- _Your objective_
Each line from the one containing "(m : option" to the end of the entries is to be repeated exactly, and no other line.

- _Collected data_
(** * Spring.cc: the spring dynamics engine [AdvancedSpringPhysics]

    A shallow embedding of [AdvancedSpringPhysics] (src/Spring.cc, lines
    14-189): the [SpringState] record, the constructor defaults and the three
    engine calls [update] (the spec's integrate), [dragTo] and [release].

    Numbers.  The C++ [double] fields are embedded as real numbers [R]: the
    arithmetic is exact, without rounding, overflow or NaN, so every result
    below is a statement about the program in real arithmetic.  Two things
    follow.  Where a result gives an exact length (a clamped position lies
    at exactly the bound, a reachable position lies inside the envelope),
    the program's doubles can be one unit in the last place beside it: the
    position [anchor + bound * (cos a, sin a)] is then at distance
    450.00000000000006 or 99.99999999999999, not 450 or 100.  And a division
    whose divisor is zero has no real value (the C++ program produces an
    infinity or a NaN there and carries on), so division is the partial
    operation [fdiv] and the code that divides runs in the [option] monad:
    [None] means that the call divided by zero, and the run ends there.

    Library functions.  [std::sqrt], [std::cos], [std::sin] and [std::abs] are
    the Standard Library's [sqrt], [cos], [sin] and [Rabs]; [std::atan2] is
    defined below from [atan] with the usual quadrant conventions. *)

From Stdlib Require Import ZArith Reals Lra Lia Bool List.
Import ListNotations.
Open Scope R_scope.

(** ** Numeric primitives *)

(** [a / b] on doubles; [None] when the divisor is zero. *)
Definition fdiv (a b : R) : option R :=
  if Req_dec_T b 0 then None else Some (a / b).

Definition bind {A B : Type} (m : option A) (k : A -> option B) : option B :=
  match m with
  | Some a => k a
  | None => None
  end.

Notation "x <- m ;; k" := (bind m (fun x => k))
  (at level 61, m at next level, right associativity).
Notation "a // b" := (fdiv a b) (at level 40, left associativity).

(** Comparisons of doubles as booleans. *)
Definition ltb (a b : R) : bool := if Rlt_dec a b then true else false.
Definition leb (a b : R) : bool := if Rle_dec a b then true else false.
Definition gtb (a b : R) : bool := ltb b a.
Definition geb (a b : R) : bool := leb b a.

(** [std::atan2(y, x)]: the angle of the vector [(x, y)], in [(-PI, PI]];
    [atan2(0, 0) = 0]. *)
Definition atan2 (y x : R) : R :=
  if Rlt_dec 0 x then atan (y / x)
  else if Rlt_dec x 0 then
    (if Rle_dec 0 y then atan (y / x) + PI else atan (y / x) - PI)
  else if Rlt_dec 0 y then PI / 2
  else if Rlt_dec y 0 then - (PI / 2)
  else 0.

- _Your solution_
Definition bind {A B : Type} (m : option A) (k : A -> option B) : option B :=
  match m with
  | Some a => k a
  | None => None
  end.

Notation "x <- m ;; k" := (bind m (fun x => k))
  (at level 61, m at next level, right associativity).
Notation "a // b" := (fdiv a b) (at level 40, left associativity).

(** Comparisons of doubles as booleans. *)
Definition ltb (a b : R) : bool := if Rlt_dec a b then true else false.
Definition leb (a b : R) : bool := if Rle_dec a b then true else false.
Definition gtb (a b : R) : bool := ltb b a.
Definition geb (a b : R) : bool := leb b a.

(** [std::atan2(y, x)]: the angle of the vector [(x, y)], in [(-PI, PI]];
    [atan2(0, 0) = 0]. *)
Definition atan2 (y x : R) : R :=
  if Rlt_dec 0 x then atan (y / x)
  else if Rlt_dec x 0 then
    (if Rle_dec 0 y then atan (y / x) + PI else atan (y / x) - PI)
  else if Rlt_dec 0 y then PI / 2
  else if Rlt_dec y 0 then - (PI / 2)
  else 0.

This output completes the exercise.